++++ Supplied records ++++

Lemma validTree_returns (classCount : nat) (input : Vector) (n : Node) :
  validTree classCount input n ->
  exists v : Vector,
    Apply n input = Ret v /\ (length v = classCount /\ sumExp v = 1).
Proof.
  induction n as [net children IH] using Node_Forall_ind. intros Hvalid.
  inversion Hvalid as [net' Hlen Hmass | net' children' Hne Hlen Hmass Hkids];
    subst.
  - exists (neuralnet.Apply net input). rewrite Apply_leaf. auto.
  - assert (Hret : Forall (fun c => exists v, Apply c input = Ret v /\
                                  (length v = classCount /\ sumExp v = 1)) children).
    { rewrite Forall_forall in *. intros c Hc. apply IH; auto. }
    destruct (children_outputs _ input _ Hret) as (outs & Houts & Hall).
    rewrite (Apply_accumulate net _ _ _ Hne Hlen Houts).
    destruct (accumulate_valid classCount outs (neuralnet.Apply net input))
      as (v & Hv & Hl & Hs).
    + apply Forall2_length in Houts. destruct outs, children; simpl in *; congruence.
    + apply Forall2_length in Houts. rewrite Hlen. symmetry. exact Houts.
    + eapply Forall_impl; [|exact Hall]. intros o Ho. apply Ho.
    + eapply Forall_impl; [|exact Hall]. intros o Ho. apply Ho.
    + exists v. rewrite Hmass in Hs. auto.
Qed.

Lemma validTree_subnodes (classCount : nat) (input : Vector) (n : Node) :
  validTree classCount input n ->
  forall m, In m (subnodes n) -> validTree classCount input m.
Proof.
  induction n as [net children IH] using Node_Forall_ind. intros Hvalid m Hin.
  cbn [subnodes] in Hin. destruct Hin as [<- | Hin]; [assumption|].
  apply in_flat_map in Hin. destruct Hin as (c & Hc & Hm).
  rewrite Forall_forall in IH. apply (IH c Hc); [|assumption].
  inversion Hvalid as [net' Hlen Hmass | net' children' Hne Hlen Hmass Hkids]; subst.
  - destruct Hc.
  - rewrite Forall_forall in Hkids. auto.
Qed.

(* ================================================================= *)
(** ** Where the panic of node.go can come from *)

Lemma noNodePanic_Ret {A : Type} (a : A) : noNodePanic (Ret a).
Proof. intros msg; discriminate. Qed.

Lemma noNodePanic_runtime {A : Type} (msg : string) :
  noNodePanic (@Abort A (PanicRuntime msg)).
Proof. intros msg'; discriminate. Qed.

Lemma noNodePanic_bind {A B : Type} (m : outcome A) (k : A -> outcome B) :
  noNodePanic m -> (forall a, noNodePanic (k a)) -> noNodePanic (bind m k).
Proof.
  intros Hm Hk. destruct m as [a|p]; cbn [bind]; [apply Hk|].
  intros msg E. apply (Hm msg). congruence.
Qed.

Create HintDb nopanic.
#[local] Hint Resolve noNodePanic_Ret noNodePanic_runtime : nopanic.
(** * VPS e-mail automation: deployment pipeline, DNS analysis and health monitor

    A shallow embedding of the four Python programs of the repository
    ([vps_orchestrator.py], [monitor.py], [email_configurator.py],
    [email_configurator_enhanced.py]) and the properties of their control
    flow: polling loops, error propagation, alert classification, report
    retention, configuration loading and DNS analysis.

    Python objects become records, [self] becomes the state threaded through
    a state-and-exception monad, and everything outside the process (the
    network, the remote host, subprocesses, the clock, the random source) is
    an oracle indexed by the number of interactions performed so far. *)

From Stdlib Require Import ZArith QArith String Ascii List Lia Bool.
From stdpp Require Import base option list strings gmap sorting.

Set Warnings "-register-all".
Open Scope string_scope.
Open Scope Z_scope.

(** ** Python values, f-strings and exceptions *)

Module Py.

(** A value as [json.load] produces it. Object keys are strings. *)
Inductive Value :=
| VNone
| VBool (b : bool)
| VInt (z : Z)
| VFloat (q : Q)
| VStr (s : string)
| VList (l : list Value)
| VDict (d : list (string * Value)).

Definition Dict := list (string * Value).

(** An f-string is kept as its pieces: the literal text and the interpolated
    values, in order. [f"{username}@{domain}"] is
    [[Fmt username; Lit "@"; Fmt domain]]. An interpolated exception keeps
    its class and message. The pictograph that opens many of the printed
    messages is not part of the literal text kept here. *)
Inductive Piece :=
| Lit (s : string)
| Fmt (v : Value)
| FmtExc (cls : string) (msg : list Piece).

Definition FString := list Piece.

(** Exceptions. [Exception_ cls msg] is any subclass of [Exception];
    [KeyboardInterrupt] and [SystemExit] derive from [BaseException] only, so
    [except Exception] lets them through. *)
Inductive PyExc :=
| Exception_ (cls : string) (msg : FString)
| KeyboardInterrupt
| SystemExit (code : Z).

Definition is_Exception (e : PyExc) : bool :=
  match e with Exception_ _ _ => true | _ => false end.

Definition fmt_exc (e : PyExc) : Piece :=
  match e with
  | Exception_ cls msg => FmtExc cls msg
  | KeyboardInterrupt => FmtExc "KeyboardInterrupt" []
  | SystemExit c => FmtExc "SystemExit" [Fmt (VInt c)]
  end.

Definition KeyError (k : string) : PyExc := Exception_ "KeyError" [Lit k].
Definition TypeError (what : string) : PyExc := Exception_ "TypeError" [Lit what].

(** The result of a call that returns or raises. *)
Inductive Result (A : Type) :=
| Ok (a : A)
| Raise (e : PyExc).
Arguments Ok {A} a.
Arguments Raise {A} e.

(** *** Dictionaries (insertion ordered, first binding wins) *)

Fixpoint dict_get {A} (k : string) (d : list (string * A)) : option A :=
  match d with
  | [] => None
  | (k', v) :: d' => if String.eqb k k' then Some v else dict_get k d'
  end.

(** [d[k] = v]: replace in place, or append. *)
Fixpoint dict_set {A} (k : string) (v : A) (d : list (string * A)) : list (string * A) :=
  match d with
  | [] => [(k, v)]
  | (k', v') :: d' =>
      if String.eqb k k' then (k, v) :: d' else (k', v') :: dict_set k v d'
  end.

(** [k in d] *)
Definition dict_mem {A} (k : string) (d : list (string * A)) : bool :=
  match dict_get k d with Some _ => true | None => false end.

(** [v[k]] with a string key [k]. *)
Definition getitem (v : Value) (k : string) : Result Value :=
  match v with
  | VDict d =>
      match dict_get k d with
      | Some x => Ok x
      | None => Raise (KeyError k)
      end
  | VList _ => Raise (TypeError "list indices must be integers or slices, not str")
  | VStr _ => Raise (TypeError "string indices must be integers, not str")
  | _ => Raise (TypeError "object is not subscriptable")
  end.

Definition IndexError : PyExc := Exception_ "IndexError" [Lit "list index out of range"].

(** [v[0]] *)
Definition getitem0 (v : Value) : Result Value :=
  match v with
  | VList (x :: _) => Ok x
  | VList [] => Raise IndexError
  | VStr (String c _) => Ok (VStr (String c EmptyString))
  | VStr EmptyString => Raise (Exception_ "IndexError" [Lit "string index out of range"])
  | VDict _ => Raise (Exception_ "KeyError" [Fmt (VInt 0)])
  | _ => Raise (TypeError "object is not subscriptable")
  end.

Fixpoint chars (s : string) : list Value :=
  match s with
  | EmptyString => []
  | String c s' => VStr (String c EmptyString) :: chars s'
  end.

(** [for x in v]: the elements a [for] loop visits. *)
Definition iter (v : Value) : Result (list Value) :=
  match v with
  | VList l => Ok l
  | VDict d => Ok (map (fun kv => VStr (fst kv)) d)
  | VStr s => Ok (chars s)
  | _ => Raise (TypeError "object is not iterable")
  end.

(** Numbers: [bool] is a subclass of [int]; floats are read as rationals. *)
Definition num_of (v : Value) : option Q :=
  match v with
  | VBool b => Some (inject_Z (if b then 1 else 0))
  | VInt z => Some (inject_Z z)
  | VFloat q => Some q
  | _ => None
  end.

Definition Qlt_bool (x y : Q) : bool := negb (Qle_bool y x).

(** [x > v] for a number [x]. *)
Definition gt_num (x : Q) (v : Value) : Result bool :=
  match num_of v with
  | Some y => Ok (Qlt_bool y x)
  | None => Raise (TypeError "'>' not supported between these instances")
  end.

(** Equality of hashable values, as dictionary keys compare. *)
Definition key_eqb (a b : Value) : bool :=
  match num_of a, num_of b with
  | Some x, Some y => Qeq_bool x y
  | None, None =>
      match a, b with
      | VNone, VNone => true
      | VStr s, VStr t => String.eqb s t
      | _, _ => false
      end
  | _, _ => false
  end.

Definition hashable (v : Value) : bool :=
  match v with VList _ | VDict _ => false | _ => true end.

(** [v == "literal"] *)
Definition eq_str (v : Value) (s : string) : bool :=
  match v with VStr t => String.eqb t s | _ => false end.

(** A dictionary built by the program, keyed by arbitrary hashable values. *)
Fixpoint vdict_get {A} (k : Value) (d : list (Value * A)) : option A :=
  match d with
  | [] => None
  | (k', v) :: d' => if key_eqb k k' then Some v else vdict_get k d'
  end.

Fixpoint vdict_set {A} (k : Value) (v : A) (d : list (Value * A)) : list (Value * A) :=
  match d with
  | [] => [(k, v)]
  | (k', v') :: d' =>
      if key_eqb k k' then (k', v) :: d' else (k', v') :: vdict_set k v d'
  end.

(** [needle in haystack] on strings. *)
Definition contains (needle haystack : string) : bool :=
  match String.index 0 needle haystack with Some _ => true | None => false end.

(** [needle in v] where [v] is expected to be a string. *)
Definition str_in (needle : string) (v : Value) : Result bool :=
  match v with
  | VStr s => Ok (contains needle s)
  | VList l => Ok (existsb (fun x => eq_str x needle) l)
  | VDict d => Ok (dict_mem needle d)
  | _ => Raise (TypeError "argument is not iterable")
  end.

End Py.
Export Py.

(** ** The state-and-exception monad

    A computation takes the state and either runs out of loop budget
    ([None]: the modelled loop has not finished within the given number of
    iterations) or finishes with a result or a raised exception and the new
    state. The state survives a raised exception, as the attributes of
    [self] do. *)

Module Monad.

Definition M (S A : Type) := S -> option (Result A * S).

Definition ret {S A} (a : A) : M S A := fun s => Some (Ok a, s).

Definition raise {S A} (e : PyExc) : M S A := fun s => Some (Raise e, s).

Definition bind {S A B} (m : M S A) (k : A -> M S B) : M S B :=
  fun s =>
    match m s with
    | None => None
    | Some (Ok a, s') => k a s'
    | Some (Raise e, s') => Some (Raise e, s')
    end.

Definition get {S} : M S S := fun s => Some (Ok s, s).
Definition gets {S A} (f : S -> A) : M S A := fun s => Some (Ok (f s), s).
Definition modify {S} (f : S -> S) : M S unit := fun s => Some (Ok tt, f s).

(** Lift a pure result. *)
Definition lift {S A} (r : Result A) : M S A := fun s => Some (r, s).

(** [try: body / except Exception as e: handler e] *)
Definition try_except {S A} (body : M S A) (handler : PyExc -> M S A) : M S A :=
  fun s =>
    match body s with
    | Some (Raise e, s') => if is_Exception e then handler e s' else Some (Raise e, s')
    | r => r
    end.

(** [try: body / except: handler] (a bare [except] catches everything) *)
Definition try_except_bare {S A} (body : M S A) (handler : M S A) : M S A :=
  fun s =>
    match body s with
    | Some (Raise e, s') => handler s'
    | r => r
    end.

(** [try: body / finally: cleanup]. The cleanup runs on return and on raise;
    an exception of the cleanup replaces the pending outcome. *)
Definition try_finally {S A} (body : M S A) (cleanup : M S unit) : M S A :=
  fun s =>
    match body s with
    | None => None
    | Some (r, s') =>
        match cleanup s' with
        | None => None
        | Some (Ok _, s'') => Some (r, s'')
        | Some (Raise e, s'') => Some (Raise e, s'')
        end
    end.

(** [for x in l: body x] *)
Fixpoint for_each {S A} (l : list A) (body : A -> M S unit) : M S unit :=
  match l with
  | [] => ret tt
  | x :: l' => bind (body x) (fun _ => for_each l' body)
  end.
(** *** The call envelope *)

(** C6: an asynchronous component's call creates a task for the coroutine
    of [_run] and returns it wrapped in [wait_for] with the component's
    timeout, the body not having run; a synchronous component's call runs
    [_run] in place and returns what it returns, or raises what it raises,
    with no task and no timeout involved: changing the timeout changes
    nothing as long as [_run] itself does not look at it. *)
Theorem call_envelope (self : PipelineComponent) (ctx : Context)
    (actor : option Actor) (w : World) :
  (asynchronous self = true →
   __call__ self ctx actor w =
     (Ret (ReturnedAwaitable
             (asyncio_wait_for (TaskOf (_run_coroutine self ctx actor)) (timeout self))),
      {| heap := heap w;
         lists := lists w;
         log := log w;
         tasks := tasks w ++ [TaskOf (_run_coroutine self ctx actor)] |}))
  ∧ (asynchronous self = false →
     __call__ self ctx actor w =
       match _run self ctx actor w with
       | (Ret r, w') => (Ret (Returned r), w')
       | (Raise e, w') => (Raise e, w')
       end)
  ∧ (asynchronous self = false →
     ∀ t, _run (with_timeout t self) ctx actor w = _run self ctx actor w →
          __call__ (with_timeout t self) ctx actor w = __call__ self ctx actor w).
Proof.
  unfold __call__. split; [|split].
  - by intros ->.
  - by intros ->.
  - intros Hsync t Hrun.
    change (asynchronous (with_timeout t self)) with (asynchronous self).
    rewrite Hsync. unfold bind. by rewrite Hrun.
Qed.

(** *** Extra handlers *)

Lemma run_extra_handler_timeout_of (self : PipelineComponent)
    (h : ComponentExtraHandler) (ctx : Context) (actor : Actor)
    (w : World) (info : ServiceRuntimeInfo) (w1 w2 : World) :
  _get_runtime_info self ctx w = (Ret info, w1) →
  invocation_times_out h ctx actor info w1 w2 →
  try_except
    (info <- _get_runtime_info self ctx ;;
     extra_handler_result <- extra_handler_call h ctx actor info ;;
     match extra_handler_result with
     | IsAwaitable aw => if extra_handler_asynchronous h then aw else ret tt
     | NotAwaitable => ret tt
     end)
    (fun e =>
       match e with
       | TimeoutError => logger_warning (timed_out_message self h)
       | _ => raise e
       end) w
  = (Ret tt, warned self h w2).
Proof.
  intros Hinfo Htimeout. unfold try_except, bind. rewrite Hinfo.
  destruct Htimeout as [Hcall|(aw & w' & Hcall & Hasync & Haw)]; rewrite Hcall.
  - reflexivity.
  - rewrite Hasync, Haw. reflexivity.
Qed.
(** * FinOps: Trusted Advisor automation front end and remediation engine

    A shallow embedding of the Vue front end of the FinOps application
    ([services/api.js], [App.vue], [RecommendationCard.vue],
    [RecommendationList.vue]) together with a model of the remediation
    engine the front end talks to.

    JavaScript values are embedded as a small tagged union with the
    language's truthiness, [||], member access and optional chaining
    written out.  A number that the program only tests and hands on is
    embedded as an exact rational, JSON carrying no NaN; the estimated
    savings, which the program adds up, are binary64 floats with the
    IEEE addition of the language. *)

From Stdlib Require Import QArith Qcanon PrimFloat.
From stdpp Require Import base numbers strings list gmap fin_maps.

Local Open Scope string_scope.

(** ** JavaScript values *)

Module JS.

#[warnings="-register-all"]
Inductive jsval : Type :=
| JUndefined
| JNull
| JBool (b : bool)
| JNum (q : Qc)
| JStr (s : string)
| JObj (fields : list (string * jsval)).

(** ToBoolean: [undefined], [null], [false], [0] and [''] are falsy,
    every object is truthy. *)
Definition truthy (v : jsval) : bool :=
  match v with
  | JUndefined | JNull => false
  | JBool b => b
  | JNum q => negb (bool_decide (q = 0%Qc))
  | JStr s => negb (bool_decide (s = ""))
  | JObj _ => true
  end.

(** [a || b] yields [a] itself when it is truthy, never a coerced boolean. *)
Definition js_or (a b : jsval) : jsval := if truthy a then a else b.

Definition nullish (v : jsval) : bool :=
  match v with
  | JUndefined | JNull => true
  | _ => false
  end.

Definition is_boolean (v : jsval) : bool :=
  match v with
  | JBool _ => true
  | _ => false
  end.

Definition is_string (v : jsval) : bool :=
  match v with
  | JStr _ => true
  | _ => false
  end.

Fixpoint assoc (k : string) (fields : list (string * jsval)) : jsval :=
  match fields with
  | [] => JUndefined
  | (k', v) :: rest => if bool_decide (k' = k) then v else assoc k rest
  end.

(** Property read on a value that is neither [undefined] nor [null]:
    an absent property reads as [undefined]; primitives have none of
    the properties this program reads. *)
Definition get_prop (v : jsval) (k : string) : jsval :=
  match v with
  | JObj fields => assoc k fields
  | _ => JUndefined
  end.

(** [v.k]: a TypeError ([None]) on [undefined] and [null]. *)
Definition member (v : jsval) (k : string) : option jsval :=
  if nullish v then None else Some (get_prop v k).

(** [v?.k]: short-circuits to [undefined] on [undefined] and [null]. *)
Definition opt_member (v : jsval) (k : string) : jsval :=
  if nullish v then JUndefined else get_prop v k.

(** The settlement of an awaited promise. *)
Inductive settled : Type :=
| Resolved (data : jsval)
| Rejected (error : jsval).

End JS.

Import JS.

(** ** services/api.js *)

Module Api.
(** C3, evaluated.  The visited check reads a property of the map object
    where the ids are stored as map entries, so it never filters: on the
    relationships A and B referencing each other the traversal started from
    A exceeds every depth; and where it does end, a relationship reachable
    along two paths (R2, through the entity and through R1) is queued again,
    listed twice and deleted twice. *)
Theorem getRelatedRelations_revisits :
  (∀ fuel,
     fst (Deletion.getRelationsToRemove (H := platform_schema)
            (H0 := platform_collaborators) default_config
            fuel Samples.admin [Samples.rel_a] Samples.cyclic_world)
     = OutOfFuel)
  ∧ (∃ relations relationsToRemoveMap,
       fst (Deletion.getRelationsToRemove (H := platform_schema)
              (H0 := platform_collaborators) default_config
              3 Samples.admin [Samples.diamond_e] Samples.diamond_world)
       = Return (relations, relationsToRemoveMap)
       ∧ Element.internal_id <$> relations = ["R2"; "R1"; "R2"]
       ∧ Element.level <$> relations = [Some 1; Some 0; Some 0])
  ∧ trace (snd (Deletion.elDeleteElements (H := platform_schema)
                  (H0 := platform_collaborators) default_config
                  3 Samples.admin [Samples.diamond_e] Samples.loaders
                  Samples.diamond_world)) !! 4
    = Some (ElBulk [ Delete "relations" "R2"; Delete "relations" "R1";
                     Delete "relations" "R2" ]).
Proof.
  split; [|split].
  - intros fuel. unfold Deletion.getRelationsToRemove.
    by apply (cyclic_world_diverges fuel 0 [] Deletion.new_Map).
  - eexists _, _. split; [by vm_compute|]. split; by vm_compute.
  - by vm_compute.
Qed.

(** C5, evaluated.  Deleting the entity E, source of the relationship R
    towards X: the survival test looks only at the relationships found by the
    traversal, so the deleted entity itself counts as remaining; a cleanup is
    decided for it and an update sent to it, before it is deleted.  On the
    end that does remain, X, the script removes E and leaves Y. *)
Theorem cleanup_queued_on_deleted_target :
  Deletion.relsFromToImpacts (H := platform_schema)
    [Samples.malware] [Element.with_level 0 Samples.uses]
    (Deletion.map_set "R" "" Deletion.new_Map)
  = [ {| Deletion.relation := Element.with_level 0 Samples.uses;
         Deletion.isFromCleanup := true; Deletion.isToCleanup := true |} ]
  ∧ Element.fromId Samples.uses = Some (Element.internal_id Samples.malware)
  ∧ fst (Deletion.elDeleteElements (H := platform_schema) (H0 := platform_collaborators)
           default_config 3 Samples.admin [Samples.malware] Samples.loaders
           Samples.small_world)
    = Return ["R"]
  ∧ trace (snd (Deletion.elDeleteElements (H := platform_schema)
                  (H0 := platform_collaborators) default_config
                  3 Samples.admin [Samples.malware] Samples.loaders Samples.small_world))
    = [ CacheSet ["E"; "X"]; CacheDel ["E"; "X"];
        ElBulk [ Update "entities" "E"
                   {| field := "rel_uses.internal_id"; key := Some "X" |};
                 Update "entities" "X"
                   {| field := "rel_uses.internal_id"; key := Some "E" |} ];
        CacheDel ["R"]; ElBulk [Delete "relations" "R"];
        CacheDel ["E"]; ElBulk [Delete "entities" "E"] ]
  ∧ (λ e, (Element.internal_id e, Element.refs e !! "rel_uses.internal_id"))
      <$> docs (snd (Deletion.elDeleteElements (H := platform_schema)
                       (H0 := platform_collaborators) default_config
                       3 Samples.admin [Samples.malware] Samples.loaders
                       Samples.small_world))
    = [ ("X", Some ["Y"]); ("Y", Some ["X"]); ("S", None) ].
Proof. repeat split; by vm_compute. Qed.
(** * Further properties of the module *)

(** A successful sequence is a success of each part. *)
Lemma bind_Return {W A B} (m : M W A) (f : A → M W B) (w w' : W) (b : B) :
  (m ≫= f) w = (Return b, w') →
  ∃ a w1, m w = (Return a, w1) ∧ f a w1 = (Return b, w').
Proof.
  unfold mbind, M_bind. destruct (m w) as [[a|e|] w1]; [eauto|done..].
Qed.
(** The renderer refines [paint]: a call that returns has painted what
    [paint] says, at the translation on top of the stack, and has left the
    stack as it found it. *)
Lemma _render_spec (e : Element) : render_spec e.
Proof.
  induction e as [e IH] using Element_nested_ind.
  apply children_spec_Forall in IH.
  destruct e as [size bg d fr cs | pos cs | b c oc ow cs | ce ra c oc ow cs
                | ce rx ry c oc ow cs | sp ep c w cs | tx f fs pos c an al cs | nm cs];
    simpl in IH; intros r.
  - rewrite _render_Scene. py_unfold.
    set (r1 := set_image _ r).
    destruct (IH r1) as [Hstack Hpaint].
    destruct (_render_children cs r1) as [[u|ex] r2] eqn:E; simpl in Hstack.
    + split; [exact Hstack |].
      intros v r' tr [= _ <-] Hlast. rewrite paint_Scene.
      apply (Hpaint u r2 tr eq_refl). exact Hlast.
    + split; [exact Hstack | intros; discriminate].
  - rewrite group_run.
    destruct (last_cases (_translations r)) as [Hnil | (ts & p & Hts & Hlast)].
    + rewrite translate_empty by exact Hnil. raised_at_once.
    + rewrite (translate_run _ _ _ _ Hlast).
      set (r1 := set_translations _ r).
      destruct (IH r1) as [Hstack Hpaint].
      destruct (_render_children cs r1) as [[u|ex] r2] eqn:E; simpl in Hstack.
      * rewrite (pop_snoc r2 (_translations r) (Point_add p pos)) by exact Hstack.
        split; [reflexivity |].
        intros v r' tr [= _ <-] Hlast'. rewrite paint_Group.
        assert (tr = p) as -> by congruence.
        apply (Hpaint u r2 (Point_add p pos) eq_refl).
        simpl. apply last_snoc.
      * split; [| intros; discriminate].
        destruct Hstack as [extra Hextra]. simpl.
        exists ([Point_add p pos] ++ extra). rewrite app_assoc. exact Hextra.
  - rewrite _render_Rectangle. apply (shape_spec _ _ IH).
  - rewrite _render_Circle. apply (shape_spec _ _ IH).
  - rewrite _render_Ellipse. apply (shape_spec _ _ IH).
  - rewrite _render_Line. apply (shape_spec _ _ IH).
  - rewrite _render_Text. apply (shape_spec _ _ IH).
  - rewrite _render_Other. raised_at_once.
Qed.

Lemma _render_children_spec (cs : list Element) : children_spec cs.
Proof. apply children_spec_Forall, Forall_forall. intros e _. apply _render_spec. Qed.

Lemma children_total_Forall (cs : list Element) :
  Forall render_total cs -> children_total cs.
Proof.
  induction 1 as [|c cs Hc _ IH]; intros Hall r Himg Hts.
  - exists r. auto.
  - simpl in Hall. apply andb_prop in Hall as [Hc1 Hcs].
    destruct (Hc Hc1 r (or_introl Himg) Hts) as (v & r1 & E1 & Himg1 & _).
    destruct (_render_spec c r) as [Hstack _]. rewrite E1 in Hstack. simpl in Hstack.
    destruct (IH Hcs r1 Himg1) as (r2 & E2 & Himg2); [congruence |].
    exists r2. split; [| exact Himg2].
    change (_render_children (c :: cs)) with (_render c ;; _render_children cs).
    unfold bind. rewrite E1. exact E2.
Qed.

++++

Only one stretch of the records above is wanted: the lines between the one holding "match a, b with" and the one holding "match v with VList", inclusive, reproduced exactly.

      match a, b with
      | VNone, VNone => true
      | VStr s, VStr t => String.eqb s t
      | _, _ => false
      end
  | _, _ => false
  end.

Definition hashable (v : Value) : bool :=
  match v with VList _ | VDict _ => false | _ => true end.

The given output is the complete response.